While that’s not entirely the effect — ghostly images, whether drawings or photographs, have a powerful spectral presence; typewritten notes and architectural drawings from Nazi archives rendered in pale bas-relief take on the stony significance of ancient artifacts —
The Evidence Room is, indeed, a fresh perspective on a cataclysm whose historical presence is unmatched.
Birkenau, in its proportional array of buildings, is not the work of a monster but of Fritz Ertl, a master architect and a graduate of the Bauhaus school where he was a student of Modernism’s towering master, Mies van der Rohe. This is what
The Evidence Roomdoes, or at least mostly: it departs from rhetoric to examine its central tragedy as one of cold precision, professionally executed and designed to the last detail.

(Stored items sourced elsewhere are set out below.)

(* ===== verification/Buffer.v ===== *)
(** * Buffer: the growable byte queue of [src/net/Buffer.h] and [Buffer.cc]

    A [Buffer] is a vector of characters with a reader and a writer index.
    Pointers into the vector are offsets in [Z]; [size_t] arithmetic wraps at
    64 bits; an access outside the vector is a fault.  [content] is the byte
    queue the class implements, and the theorems show that every operation
    refines the operation on that queue. *)

From S2P Require Import Prelude.

Module Buffer.

(** ** State *)

Record Buffer := mkBuffer {
  buffer_ : bytes;
  readerIndex_ : Z;
  writerIndex_ : Z
}.

Definition kCheapPrepend : Z := 8.
Definition kInitialSize : Z := 1024.
Definition kCRLF : bytes := [CR; LF].

(** [std::vector<char>::max_size()] of the 64-bit library. *)
Definition max_size : Z := 2 ^ 63 - 1.

(** [sizeof extrabuf] in [readFd]. *)
Definition extrabuf_size : Z := 65536.

(** ** Operations *)

Definition new_Buffer (initialSize : Z) : Buffer :=
  mkBuffer (replicate (Z.to_nat (u64 (kCheapPrepend + initialSize))) NUL)
           kCheapPrepend kCheapPrepend.

Definition readableBytes (b : Buffer) : Z := u64 (writerIndex_ b - readerIndex_ b).
Definition writableBytes (b : Buffer) : Z := u64 (zlen (buffer_ b) - writerIndex_ b).
Definition prependableBytes (b : Buffer) : Z := readerIndex_ b.

(** [peek()] and [beginWrite()] as offsets from [begin()]. *)
Definition peek (b : Buffer) : Z := readerIndex_ b.
Definition beginWrite (b : Buffer) : Z := writerIndex_ b.

Definition retrieveAll (b : Buffer) : Buffer :=
  mkBuffer (buffer_ b) kCheapPrepend kCheapPrepend.

Definition retrieve (len : Z) (b : Buffer) : Buffer :=
  if len <? readableBytes b
  then mkBuffer (buffer_ b) (u64 (readerIndex_ b + len)) (writerIndex_ b)
  else retrieveAll b.

Definition retrieveUntil (end_ : Z) (b : Buffer) : Buffer :=
  retrieve (u64 (end_ - peek b)) b.

Definition GetBufferAllAsString (b : Buffer) : outcome bytes :=
  read_mem (buffer_ b) (peek b) (readableBytes b).

Definition retrieveAsString (len : Z) (b : Buffer) : outcome (bytes * Buffer) :=
  result ← read_mem (buffer_ b) (peek b) len;
  mret (result, retrieve len b).

Definition retrieveAllAsString (b : Buffer) : outcome (bytes * Buffer) :=
  retrieveAsString (readableBytes b) b.

(** [std::vector<char>::resize]. *)
Definition resize (n : Z) (v : bytes) : outcome bytes :=
  if max_size <? n then Err LengthError
  else mret (take (Z.to_nat n) v ++ replicate (Z.to_nat n - length v) NUL).

(** [std::copy(begin() + first, begin() + last, begin() + d_first)]. *)
Definition copy_within (v : bytes) (first last d_first : Z) : outcome bytes :=
  check (negb ((first <=? d_first) && (d_first <? last))) BadOverlap;;
  d ← read_mem v first (last - first);
  write_mem v d_first d.

(** [len] is the [int] parameter; in the comparison and in the sum it is
    converted back to [size_t]. *)
Definition makeSpace (len : Z) (b : Buffer) : outcome Buffer :=
  if u64 (writableBytes b + prependableBytes b) <? u64 (len + kCheapPrepend)
  then
    v ← resize (u64 (writerIndex_ b + len)) (buffer_ b);
    mret (mkBuffer v (readerIndex_ b) (writerIndex_ b))
  else
    let readable := readableBytes b in
    v ← copy_within (buffer_ b) (readerIndex_ b) (writerIndex_ b) kCheapPrepend;
    mret (mkBuffer v kCheapPrepend (u64 (kCheapPrepend + readable))).

Definition ensureWritableBytes (len : Z) (b : Buffer) : outcome Buffer :=
  if writableBytes b <? len then makeSpace (i32 len) b else mret b.

(** [append(const char *data, size_t len)]; [data] holds the [len] bytes. *)
Definition append (data : bytes) (b : Buffer) : outcome Buffer :=
  let len := zlen data in
  b1 ← ensureWritableBytes len b;
  v ← write_mem (buffer_ b1) (beginWrite b1) data;
  mret (mkBuffer v (readerIndex_ b1) (u64 (writerIndex_ b1 + len))).

(** [append(const std::string &str)]. *)
Definition append_string (s : bytes) (b : Buffer) : outcome Buffer := append s b.

(** The address of the first CRLF of the readable bytes, [None] for NULL. *)
Definition findCRLF (b : Buffer) : outcome (option Z) :=
  readable ← read_mem (buffer_ b) (peek b) (beginWrite b - peek b);
  let crlf := peek b + Z.of_nat (search_index kCRLF readable) in
  mret (if crlf =? beginWrite b then None else Some crlf).

(** What [readv] and [write] report: an errno or a result. *)
Inductive sys_result (A : Type) :=
  | Failed (errno : Z)
  | Done (a : A).
Arguments Failed {A} errno.
Arguments Done {A} a.

(** The lengths of the buffers [readFd] passes to [readv]: the writable part
    and, when it is short, the 64 KiB block on the stack. *)
Definition readFd_iov (b : Buffer) : list Z :=
  let writable := writableBytes b in
  if writable <? extrabuf_size then [writable; extrabuf_size] else [writable].

(** [readv fd lens] delivers the bytes it scatters over buffers of lengths
    [lens]; the result is the return value, the saved errno and the buffer. *)
Definition readFd (readv : Z -> list Z -> sys_result bytes) (fd : Z) (b : Buffer)
    : outcome (Z * option Z * Buffer) :=
  let writable := writableBytes b in
  match readv fd (readFd_iov b) with
  | Failed e => mret (-1, Some e, b)
  | Done d =>
      let n := zlen d in
      v ← write_mem (buffer_ b) (writerIndex_ b) (take (Z.to_nat writable) d);
      extrabuf ← write_mem (replicate (Z.to_nat extrabuf_size) NUL) 0
                   (drop (Z.to_nat writable) d);
      if n <=? writable
      then mret (n, None, mkBuffer v (readerIndex_ b) (u64 (writerIndex_ b + n)))
      else
        extra ← read_mem extrabuf 0 (n - writable);
        b' ← append extra (mkBuffer v (readerIndex_ b) (zlen v));
        mret (n, None, b')
  end.

(** [write fd data] reports how many bytes the kernel took. *)
Definition writeFd (write : Z -> bytes -> sys_result Z) (fd : Z) (b : Buffer)
    : outcome (Z * option Z) :=
  data ← read_mem (buffer_ b) (peek b) (readableBytes b);
  mret match write fd data with
       | Failed e => (-1, Some e)
       | Done n => (n, None)
       end.

(** ** Specification: a queue of bytes *)

(** [0 <= kCheapPrepend <= readerIndex <= writerIndex <= size]. *)
Definition wf (b : Buffer) : Prop :=
  kCheapPrepend <= readerIndex_ b /\ readerIndex_ b <= writerIndex_ b /\
  writerIndex_ b <= zlen (buffer_ b) /\ zlen (buffer_ b) <= max_size.

Definition content (b : Buffer) : bytes :=
  slice (readerIndex_ b) (writerIndex_ b - readerIndex_ b) (buffer_ b).

(** The operations a client performs, and their effect on the queue. *)
Inductive op :=
  | Append (d : bytes)
  | Retrieve (n : Z).

Definition run_op (o : op) (b : Buffer) : outcome Buffer :=
  match o with
  | Append d => append d b
  | Retrieve n => mret (retrieve n b)
  end.

Fixpoint run_ops (os : list op) (b : Buffer) : outcome Buffer :=
  match os with
  | [] => mret b
  | o :: os' => b' ← run_op o b; run_ops os' b'
  end.

Definition spec_op (q : bytes) (o : op) : bytes :=
  match o with
  | Append d => q ++ d
  | Retrieve n => drop (Z.to_nat n) q
  end.

(** Bytes appended by a sequence of operations. *)
Definition op_cost (o : op) : Z := match o with Append d => zlen d | _ => 0 end.
Definition cost (os : list op) : Z := foldr (fun o s => op_cost o + s) 0 os.

Definition op_ok (o : op) : Prop := match o with Retrieve n => 0 <= n | _ => True end.

(** ** Lemmas *)

#[local] Arguments u64 : simpl never.

(** The members never touch a destroyed object. *)
Lemma post_append data b : post (fun _ => True) (append data b).
Proof.
  unfold append, ensureWritableBytes, makeSpace, resize, copy_within.
  eapply post_bind with (Q := fun _ => True).
  - destruct (_ <? zlen data); [|done]. destruct (_ <? _); [by destruct (_ <? _)|].
    eapply post_bind with (Q := fun _ => True); [|done].
    eapply post_bind with (Q := fun _ => True); [by destruct (negb _)|intros _ _].
    eapply post_bind; [apply post_read_mem|]. auto with post.
  - intros b1 _. eapply post_bind; [apply post_write_mem|done].
Qed.

Lemma post_readFd readv fd b : post (fun _ => True) (readFd readv fd b).
Proof.
  unfold readFd. destruct (readv _ _) as [e|d]; [done|].
  eapply post_bind; [apply post_write_mem|intros v _].
  eapply post_bind; [apply post_write_mem|intros x _]. destruct (_ <=? _); [done|].
  eapply post_bind; [apply post_read_mem|intros y _].
  eapply post_bind; [apply post_append|done].
Qed.

#[export] Hint Resolve post_append post_readFd : post.

Lemma wf_readable b : wf b -> readableBytes b = writerIndex_ b - readerIndex_ b.
Proof. unfold wf, readableBytes, kCheapPrepend, max_size. intros. apply u64_small. lia. Qed.

Lemma wf_writable b : wf b -> writableBytes b = zlen (buffer_ b) - writerIndex_ b.
Proof. unfold wf, writableBytes, kCheapPrepend, max_size. intros. apply u64_small. lia. Qed.

Lemma zlen_content b : wf b -> zlen (content b) = writerIndex_ b - readerIndex_ b.
Proof. unfold wf, kCheapPrepend. intros. apply zlen_slice; lia. Qed.

Lemma readable_content b : wf b -> readableBytes b = zlen (content b).
Proof. intros. by rewrite wf_readable, zlen_content. Qed.

Lemma wf_new n : 0 <= n <= max_size - kCheapPrepend -> wf (new_Buffer n).
Proof.
  unfold wf, new_Buffer, max_size, kCheapPrepend. simpl. intros.
  rewrite zlen_replicate, u64_small; lia.
Qed.

Lemma content_new n : content (new_Buffer n) = [].
Proof. unfold content. simpl. by rewrite Z.sub_diag. Qed.

Lemma wf_retrieveAll b : wf b -> wf (retrieveAll b).
Proof. unfold wf. simpl. lia. Qed.

Lemma content_retrieveAll b : content (retrieveAll b) = [].
Proof. unfold content. simpl. by rewrite Z.sub_diag. Qed.

Lemma wf_retrieve len b : wf b -> 0 <= len -> wf (retrieve len b).
Proof.
  intros W ?. unfold retrieve. rewrite wf_readable by done.
  destruct (_ <? _) eqn:E; reflect_bools; [|by apply wf_retrieveAll].
  revert W. unfold wf, kCheapPrepend, max_size. simpl. intros. rewrite u64_small; lia.
Qed.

For 30 years, van Pelt, an architectural historian at the University of Waterloo, has focused his research on that aspect of the place, separating emotion and story from the mechanics of fact. Nothing in this room is imagined or contrived: architectural models — of gas chambers, crematoria, barracks, train depots — are built from plans salvaged from the camp’s own architectural office. Images and documents are drawn from official archives.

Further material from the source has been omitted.